Task objective
Copy out every line from the records that includes "intros".

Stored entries
◆ ◆ ◆
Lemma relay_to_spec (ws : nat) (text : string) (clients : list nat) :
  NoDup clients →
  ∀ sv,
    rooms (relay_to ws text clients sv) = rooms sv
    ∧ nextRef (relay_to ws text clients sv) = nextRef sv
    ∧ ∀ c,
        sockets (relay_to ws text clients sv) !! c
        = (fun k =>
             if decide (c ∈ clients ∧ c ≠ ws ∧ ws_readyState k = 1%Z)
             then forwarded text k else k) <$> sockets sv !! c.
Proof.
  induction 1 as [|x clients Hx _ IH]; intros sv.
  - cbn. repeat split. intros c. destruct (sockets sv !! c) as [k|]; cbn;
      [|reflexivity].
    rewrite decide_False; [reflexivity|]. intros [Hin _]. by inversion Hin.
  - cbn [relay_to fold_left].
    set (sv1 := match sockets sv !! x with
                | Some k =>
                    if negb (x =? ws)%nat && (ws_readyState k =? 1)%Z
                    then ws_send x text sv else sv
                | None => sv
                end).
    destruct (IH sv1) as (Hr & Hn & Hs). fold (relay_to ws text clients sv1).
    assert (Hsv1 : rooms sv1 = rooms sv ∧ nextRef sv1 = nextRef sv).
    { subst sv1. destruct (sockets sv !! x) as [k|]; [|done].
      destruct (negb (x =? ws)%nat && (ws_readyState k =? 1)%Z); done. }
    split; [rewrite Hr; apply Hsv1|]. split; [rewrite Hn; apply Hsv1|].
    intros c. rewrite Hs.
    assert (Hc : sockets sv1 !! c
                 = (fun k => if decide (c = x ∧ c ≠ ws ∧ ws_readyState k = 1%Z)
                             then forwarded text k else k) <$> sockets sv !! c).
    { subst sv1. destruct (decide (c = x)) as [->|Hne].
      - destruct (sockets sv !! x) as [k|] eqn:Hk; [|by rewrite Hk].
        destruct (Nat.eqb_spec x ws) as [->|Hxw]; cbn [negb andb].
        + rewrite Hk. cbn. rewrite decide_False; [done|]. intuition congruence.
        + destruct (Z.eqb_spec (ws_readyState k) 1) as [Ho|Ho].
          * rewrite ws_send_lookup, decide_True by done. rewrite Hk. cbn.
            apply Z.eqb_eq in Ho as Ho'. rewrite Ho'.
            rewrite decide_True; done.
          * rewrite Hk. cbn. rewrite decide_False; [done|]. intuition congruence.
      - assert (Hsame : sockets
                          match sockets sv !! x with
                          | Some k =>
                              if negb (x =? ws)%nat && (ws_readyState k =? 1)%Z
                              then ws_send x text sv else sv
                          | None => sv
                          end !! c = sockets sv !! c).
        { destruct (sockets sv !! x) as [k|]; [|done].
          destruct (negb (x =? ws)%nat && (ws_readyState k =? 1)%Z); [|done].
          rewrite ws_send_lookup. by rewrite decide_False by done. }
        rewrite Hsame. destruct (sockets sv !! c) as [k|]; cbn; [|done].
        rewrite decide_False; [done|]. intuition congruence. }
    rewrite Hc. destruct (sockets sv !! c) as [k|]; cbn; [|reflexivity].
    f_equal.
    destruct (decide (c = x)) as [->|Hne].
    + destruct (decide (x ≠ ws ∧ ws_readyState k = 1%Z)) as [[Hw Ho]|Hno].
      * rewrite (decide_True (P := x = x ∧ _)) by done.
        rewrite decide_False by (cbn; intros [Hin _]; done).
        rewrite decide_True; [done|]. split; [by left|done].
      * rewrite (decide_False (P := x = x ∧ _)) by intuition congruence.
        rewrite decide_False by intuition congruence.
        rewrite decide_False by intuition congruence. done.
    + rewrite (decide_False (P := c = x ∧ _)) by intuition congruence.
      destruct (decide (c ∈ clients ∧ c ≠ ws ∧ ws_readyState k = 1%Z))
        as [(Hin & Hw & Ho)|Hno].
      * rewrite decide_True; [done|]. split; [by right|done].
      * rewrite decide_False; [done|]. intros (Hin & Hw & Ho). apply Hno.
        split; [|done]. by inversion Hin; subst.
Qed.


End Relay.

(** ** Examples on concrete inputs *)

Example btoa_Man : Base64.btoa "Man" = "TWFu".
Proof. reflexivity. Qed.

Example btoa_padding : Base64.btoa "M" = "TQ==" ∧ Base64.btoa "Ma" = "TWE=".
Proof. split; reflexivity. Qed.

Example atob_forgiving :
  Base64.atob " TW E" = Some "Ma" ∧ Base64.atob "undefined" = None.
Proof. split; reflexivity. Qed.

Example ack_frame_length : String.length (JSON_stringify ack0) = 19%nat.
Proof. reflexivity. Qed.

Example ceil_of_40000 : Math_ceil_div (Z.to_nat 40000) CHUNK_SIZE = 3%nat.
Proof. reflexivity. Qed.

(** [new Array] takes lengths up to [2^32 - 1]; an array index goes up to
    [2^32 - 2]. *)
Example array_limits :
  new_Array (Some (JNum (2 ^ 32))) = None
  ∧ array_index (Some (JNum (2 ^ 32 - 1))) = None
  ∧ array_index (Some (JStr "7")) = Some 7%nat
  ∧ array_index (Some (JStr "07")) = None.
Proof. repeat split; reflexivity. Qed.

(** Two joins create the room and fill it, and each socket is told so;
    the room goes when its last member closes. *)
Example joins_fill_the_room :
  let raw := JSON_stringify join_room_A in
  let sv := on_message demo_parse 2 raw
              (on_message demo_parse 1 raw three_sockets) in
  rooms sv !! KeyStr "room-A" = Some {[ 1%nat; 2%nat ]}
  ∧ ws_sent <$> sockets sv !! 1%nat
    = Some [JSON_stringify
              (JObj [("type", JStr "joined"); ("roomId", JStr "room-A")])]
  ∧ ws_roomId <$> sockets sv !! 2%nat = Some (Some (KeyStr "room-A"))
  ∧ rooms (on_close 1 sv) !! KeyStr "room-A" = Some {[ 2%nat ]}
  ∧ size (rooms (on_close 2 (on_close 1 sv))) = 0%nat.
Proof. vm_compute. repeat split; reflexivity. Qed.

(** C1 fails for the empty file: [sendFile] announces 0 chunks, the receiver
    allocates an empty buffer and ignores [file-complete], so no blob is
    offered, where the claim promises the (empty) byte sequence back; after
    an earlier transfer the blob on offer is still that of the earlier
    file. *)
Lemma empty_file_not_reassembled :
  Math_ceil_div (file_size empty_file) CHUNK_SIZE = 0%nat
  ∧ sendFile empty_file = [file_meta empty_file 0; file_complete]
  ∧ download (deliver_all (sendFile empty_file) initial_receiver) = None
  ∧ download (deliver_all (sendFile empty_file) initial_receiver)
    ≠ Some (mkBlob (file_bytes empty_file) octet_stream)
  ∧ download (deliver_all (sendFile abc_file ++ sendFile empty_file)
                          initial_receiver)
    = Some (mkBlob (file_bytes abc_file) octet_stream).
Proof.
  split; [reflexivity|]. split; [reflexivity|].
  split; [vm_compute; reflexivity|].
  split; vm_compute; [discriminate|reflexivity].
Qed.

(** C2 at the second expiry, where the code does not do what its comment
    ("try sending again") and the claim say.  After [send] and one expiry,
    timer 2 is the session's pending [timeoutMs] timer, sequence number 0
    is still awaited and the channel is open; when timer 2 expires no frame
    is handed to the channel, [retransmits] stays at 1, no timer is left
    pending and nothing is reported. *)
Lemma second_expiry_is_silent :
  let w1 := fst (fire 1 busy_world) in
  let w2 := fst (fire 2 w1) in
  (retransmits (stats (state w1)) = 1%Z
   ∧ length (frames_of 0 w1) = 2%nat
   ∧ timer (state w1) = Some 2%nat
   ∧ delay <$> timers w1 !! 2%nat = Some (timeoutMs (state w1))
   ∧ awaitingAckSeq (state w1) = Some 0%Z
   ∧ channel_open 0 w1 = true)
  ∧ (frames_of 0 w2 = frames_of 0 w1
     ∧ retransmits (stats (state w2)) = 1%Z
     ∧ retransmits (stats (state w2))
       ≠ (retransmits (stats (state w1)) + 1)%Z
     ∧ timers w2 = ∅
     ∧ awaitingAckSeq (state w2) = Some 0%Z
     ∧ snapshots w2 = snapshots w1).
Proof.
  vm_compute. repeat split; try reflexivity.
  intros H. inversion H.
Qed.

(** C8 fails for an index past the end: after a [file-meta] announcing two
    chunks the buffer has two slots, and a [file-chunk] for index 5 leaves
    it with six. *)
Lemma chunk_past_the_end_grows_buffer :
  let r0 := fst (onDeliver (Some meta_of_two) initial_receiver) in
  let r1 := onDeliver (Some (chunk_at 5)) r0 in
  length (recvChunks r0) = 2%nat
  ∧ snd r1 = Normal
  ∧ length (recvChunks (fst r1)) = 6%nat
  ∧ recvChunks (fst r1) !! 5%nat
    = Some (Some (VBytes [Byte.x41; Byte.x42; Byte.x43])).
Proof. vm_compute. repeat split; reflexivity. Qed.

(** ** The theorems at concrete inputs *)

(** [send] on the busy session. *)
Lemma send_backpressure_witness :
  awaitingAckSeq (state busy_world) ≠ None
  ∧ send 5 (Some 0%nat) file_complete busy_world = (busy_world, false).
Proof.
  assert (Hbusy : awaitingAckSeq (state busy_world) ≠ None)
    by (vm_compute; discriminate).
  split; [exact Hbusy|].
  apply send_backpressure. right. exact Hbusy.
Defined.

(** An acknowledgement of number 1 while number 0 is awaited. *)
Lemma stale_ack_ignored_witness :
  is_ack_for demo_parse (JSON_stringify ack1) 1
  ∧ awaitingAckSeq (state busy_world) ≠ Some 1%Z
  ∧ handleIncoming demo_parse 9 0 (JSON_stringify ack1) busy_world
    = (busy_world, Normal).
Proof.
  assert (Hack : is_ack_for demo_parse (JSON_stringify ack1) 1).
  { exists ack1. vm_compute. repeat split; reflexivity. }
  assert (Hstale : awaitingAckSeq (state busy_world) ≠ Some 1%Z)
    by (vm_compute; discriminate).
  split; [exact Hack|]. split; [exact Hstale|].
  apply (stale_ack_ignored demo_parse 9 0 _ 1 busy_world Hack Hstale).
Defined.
◆ ◆ ◆
Answer space
  induction 1 as [|x clients Hx _ IH]; intros sv.
  - cbn. repeat split. intros c. destruct (sockets sv !! c) as [k|]; cbn;
    rewrite decide_False; [reflexivity|]. intros [Hin _]. by inversion Hin.
    intros c. rewrite Hs.
        rewrite decide_False by (cbn; intros [Hin _]; done).
      * rewrite decide_False; [done|]. intros (Hin & Hw & Ho). apply Hno.
  intros H. inversion H.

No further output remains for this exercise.